# [The task]
The required result is a line count: how many lines in this data hold the word "join". Give only that.

(Records from a dataset)

^^^^^^^^^^^^^^^^

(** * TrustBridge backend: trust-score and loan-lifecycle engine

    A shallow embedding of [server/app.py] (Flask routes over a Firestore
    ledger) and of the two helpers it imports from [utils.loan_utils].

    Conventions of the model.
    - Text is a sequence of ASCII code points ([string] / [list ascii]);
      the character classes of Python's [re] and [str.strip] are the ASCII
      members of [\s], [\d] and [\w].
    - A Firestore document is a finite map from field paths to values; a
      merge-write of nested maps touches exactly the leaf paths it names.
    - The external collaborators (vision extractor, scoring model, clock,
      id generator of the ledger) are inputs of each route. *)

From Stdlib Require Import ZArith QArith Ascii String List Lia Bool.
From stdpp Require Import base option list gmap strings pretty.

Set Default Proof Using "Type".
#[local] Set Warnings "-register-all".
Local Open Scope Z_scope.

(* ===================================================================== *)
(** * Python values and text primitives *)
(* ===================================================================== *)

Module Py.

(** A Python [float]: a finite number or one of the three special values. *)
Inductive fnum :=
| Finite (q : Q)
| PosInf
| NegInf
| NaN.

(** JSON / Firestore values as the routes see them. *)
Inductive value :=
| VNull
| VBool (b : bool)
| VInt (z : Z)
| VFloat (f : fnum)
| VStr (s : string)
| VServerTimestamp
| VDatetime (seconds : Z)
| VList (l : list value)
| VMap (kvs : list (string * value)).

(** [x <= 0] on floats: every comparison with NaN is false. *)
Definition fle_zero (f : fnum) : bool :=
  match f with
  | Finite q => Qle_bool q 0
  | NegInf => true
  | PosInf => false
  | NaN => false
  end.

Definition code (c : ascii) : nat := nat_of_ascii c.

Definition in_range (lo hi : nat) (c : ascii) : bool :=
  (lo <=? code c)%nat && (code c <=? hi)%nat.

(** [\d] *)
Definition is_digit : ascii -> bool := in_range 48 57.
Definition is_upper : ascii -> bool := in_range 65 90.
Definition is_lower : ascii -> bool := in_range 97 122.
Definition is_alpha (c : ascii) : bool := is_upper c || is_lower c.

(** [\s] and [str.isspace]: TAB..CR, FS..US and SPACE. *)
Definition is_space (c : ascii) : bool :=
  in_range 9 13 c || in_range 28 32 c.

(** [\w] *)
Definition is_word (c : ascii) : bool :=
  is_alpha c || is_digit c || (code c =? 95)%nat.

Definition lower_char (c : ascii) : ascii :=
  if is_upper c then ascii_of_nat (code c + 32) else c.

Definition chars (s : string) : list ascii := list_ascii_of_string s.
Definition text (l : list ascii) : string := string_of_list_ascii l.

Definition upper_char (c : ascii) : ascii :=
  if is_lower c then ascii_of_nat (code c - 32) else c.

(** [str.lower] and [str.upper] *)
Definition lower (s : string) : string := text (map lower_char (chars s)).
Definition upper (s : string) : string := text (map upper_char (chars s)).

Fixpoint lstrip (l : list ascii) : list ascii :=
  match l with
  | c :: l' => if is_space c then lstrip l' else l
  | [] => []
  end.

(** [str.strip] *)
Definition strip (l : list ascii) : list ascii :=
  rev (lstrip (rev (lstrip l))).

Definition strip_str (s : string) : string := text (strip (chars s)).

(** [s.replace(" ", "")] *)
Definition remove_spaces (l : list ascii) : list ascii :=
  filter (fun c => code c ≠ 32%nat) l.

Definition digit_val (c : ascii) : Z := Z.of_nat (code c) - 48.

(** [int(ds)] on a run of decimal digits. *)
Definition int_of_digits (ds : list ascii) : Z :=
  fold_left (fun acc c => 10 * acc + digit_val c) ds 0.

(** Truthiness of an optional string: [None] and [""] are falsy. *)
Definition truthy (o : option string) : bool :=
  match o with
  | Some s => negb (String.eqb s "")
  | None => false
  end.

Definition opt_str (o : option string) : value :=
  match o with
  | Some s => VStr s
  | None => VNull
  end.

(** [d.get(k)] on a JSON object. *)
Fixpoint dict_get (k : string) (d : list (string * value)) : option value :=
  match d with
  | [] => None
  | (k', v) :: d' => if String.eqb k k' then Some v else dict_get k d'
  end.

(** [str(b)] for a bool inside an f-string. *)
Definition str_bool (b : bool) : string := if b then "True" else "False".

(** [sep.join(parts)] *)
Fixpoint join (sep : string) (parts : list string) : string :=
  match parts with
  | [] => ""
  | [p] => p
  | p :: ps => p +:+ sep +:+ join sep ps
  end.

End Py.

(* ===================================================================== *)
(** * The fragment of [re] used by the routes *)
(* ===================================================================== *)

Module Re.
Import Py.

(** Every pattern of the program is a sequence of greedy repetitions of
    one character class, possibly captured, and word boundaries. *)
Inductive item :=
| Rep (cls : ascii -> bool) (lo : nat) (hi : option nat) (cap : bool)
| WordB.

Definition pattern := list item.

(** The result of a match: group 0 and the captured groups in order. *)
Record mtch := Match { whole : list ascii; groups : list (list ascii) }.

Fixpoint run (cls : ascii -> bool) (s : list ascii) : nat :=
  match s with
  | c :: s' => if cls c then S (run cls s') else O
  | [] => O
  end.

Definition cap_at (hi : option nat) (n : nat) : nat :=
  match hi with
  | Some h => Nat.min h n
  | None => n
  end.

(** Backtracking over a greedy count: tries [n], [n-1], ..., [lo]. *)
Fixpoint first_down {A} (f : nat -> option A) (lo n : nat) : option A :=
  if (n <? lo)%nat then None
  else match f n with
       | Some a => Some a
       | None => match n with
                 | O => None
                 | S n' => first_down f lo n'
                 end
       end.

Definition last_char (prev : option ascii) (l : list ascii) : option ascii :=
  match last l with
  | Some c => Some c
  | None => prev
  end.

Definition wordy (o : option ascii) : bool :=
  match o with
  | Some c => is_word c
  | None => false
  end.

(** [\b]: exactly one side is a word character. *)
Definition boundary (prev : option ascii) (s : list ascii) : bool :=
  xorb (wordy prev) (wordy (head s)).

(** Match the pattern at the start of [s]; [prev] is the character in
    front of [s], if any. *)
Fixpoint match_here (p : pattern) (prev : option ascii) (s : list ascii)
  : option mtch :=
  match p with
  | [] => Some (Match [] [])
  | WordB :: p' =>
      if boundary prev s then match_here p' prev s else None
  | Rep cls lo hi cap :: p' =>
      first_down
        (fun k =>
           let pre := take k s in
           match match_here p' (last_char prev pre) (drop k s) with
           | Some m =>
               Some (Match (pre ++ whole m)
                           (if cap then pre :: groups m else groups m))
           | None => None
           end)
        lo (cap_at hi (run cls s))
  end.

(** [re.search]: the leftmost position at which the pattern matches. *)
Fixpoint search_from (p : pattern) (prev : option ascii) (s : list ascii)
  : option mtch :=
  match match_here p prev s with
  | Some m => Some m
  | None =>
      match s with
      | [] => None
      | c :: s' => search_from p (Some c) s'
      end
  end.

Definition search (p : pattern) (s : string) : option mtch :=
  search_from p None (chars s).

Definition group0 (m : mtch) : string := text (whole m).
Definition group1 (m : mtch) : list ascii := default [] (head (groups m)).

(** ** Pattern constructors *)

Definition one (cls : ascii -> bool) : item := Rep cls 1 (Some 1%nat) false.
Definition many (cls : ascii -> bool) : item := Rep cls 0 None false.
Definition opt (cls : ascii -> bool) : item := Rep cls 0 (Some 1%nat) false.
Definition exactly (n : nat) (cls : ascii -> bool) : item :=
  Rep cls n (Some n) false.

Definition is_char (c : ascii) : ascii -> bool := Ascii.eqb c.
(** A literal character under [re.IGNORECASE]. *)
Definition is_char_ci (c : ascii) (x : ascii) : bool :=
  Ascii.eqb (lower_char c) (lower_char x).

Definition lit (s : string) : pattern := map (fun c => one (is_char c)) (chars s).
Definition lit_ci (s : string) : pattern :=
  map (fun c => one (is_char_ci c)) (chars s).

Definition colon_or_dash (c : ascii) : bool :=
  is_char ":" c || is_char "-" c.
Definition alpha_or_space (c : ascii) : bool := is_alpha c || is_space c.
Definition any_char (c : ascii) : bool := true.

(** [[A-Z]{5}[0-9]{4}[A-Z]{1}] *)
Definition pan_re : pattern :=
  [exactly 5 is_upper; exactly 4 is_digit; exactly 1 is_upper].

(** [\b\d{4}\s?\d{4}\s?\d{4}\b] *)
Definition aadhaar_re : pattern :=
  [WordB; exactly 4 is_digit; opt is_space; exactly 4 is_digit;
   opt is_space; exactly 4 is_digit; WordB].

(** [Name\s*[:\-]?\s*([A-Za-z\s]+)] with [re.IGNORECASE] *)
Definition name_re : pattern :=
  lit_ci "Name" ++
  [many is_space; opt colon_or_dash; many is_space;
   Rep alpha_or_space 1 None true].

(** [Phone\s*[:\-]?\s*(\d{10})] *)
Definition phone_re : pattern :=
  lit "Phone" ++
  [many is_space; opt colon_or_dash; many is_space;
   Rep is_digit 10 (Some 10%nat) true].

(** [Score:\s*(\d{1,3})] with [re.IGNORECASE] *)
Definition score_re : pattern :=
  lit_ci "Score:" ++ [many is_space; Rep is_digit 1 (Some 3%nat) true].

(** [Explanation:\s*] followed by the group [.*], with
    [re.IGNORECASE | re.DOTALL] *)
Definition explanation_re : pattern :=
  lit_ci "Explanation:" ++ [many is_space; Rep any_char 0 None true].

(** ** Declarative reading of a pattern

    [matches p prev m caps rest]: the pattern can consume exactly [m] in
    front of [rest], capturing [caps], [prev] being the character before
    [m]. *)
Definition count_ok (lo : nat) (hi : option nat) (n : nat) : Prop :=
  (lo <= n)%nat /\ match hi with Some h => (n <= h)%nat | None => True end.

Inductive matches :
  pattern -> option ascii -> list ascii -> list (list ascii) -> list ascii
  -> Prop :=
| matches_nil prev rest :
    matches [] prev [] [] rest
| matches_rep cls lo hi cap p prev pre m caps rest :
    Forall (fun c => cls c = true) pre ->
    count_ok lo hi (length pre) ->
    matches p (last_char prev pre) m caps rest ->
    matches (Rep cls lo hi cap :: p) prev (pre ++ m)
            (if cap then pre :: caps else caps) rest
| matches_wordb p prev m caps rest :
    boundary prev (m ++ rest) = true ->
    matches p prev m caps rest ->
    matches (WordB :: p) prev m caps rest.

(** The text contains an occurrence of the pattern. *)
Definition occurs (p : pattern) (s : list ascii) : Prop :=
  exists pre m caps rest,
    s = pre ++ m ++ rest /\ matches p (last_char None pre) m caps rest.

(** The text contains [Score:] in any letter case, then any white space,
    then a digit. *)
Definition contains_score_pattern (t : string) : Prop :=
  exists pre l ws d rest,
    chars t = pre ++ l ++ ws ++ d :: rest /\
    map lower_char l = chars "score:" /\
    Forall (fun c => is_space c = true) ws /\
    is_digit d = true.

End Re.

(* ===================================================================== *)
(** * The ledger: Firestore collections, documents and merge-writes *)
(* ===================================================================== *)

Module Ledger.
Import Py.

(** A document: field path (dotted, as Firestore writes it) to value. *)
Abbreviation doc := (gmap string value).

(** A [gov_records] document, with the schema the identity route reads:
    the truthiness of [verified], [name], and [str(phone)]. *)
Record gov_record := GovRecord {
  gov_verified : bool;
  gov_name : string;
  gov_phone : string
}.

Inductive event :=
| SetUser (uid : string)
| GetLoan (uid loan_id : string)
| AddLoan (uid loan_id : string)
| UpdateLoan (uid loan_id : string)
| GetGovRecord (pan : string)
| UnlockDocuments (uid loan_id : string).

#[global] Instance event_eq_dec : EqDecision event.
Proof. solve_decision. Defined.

^^^^^^^^^^^^^^^^

# [Solution for this problem]
3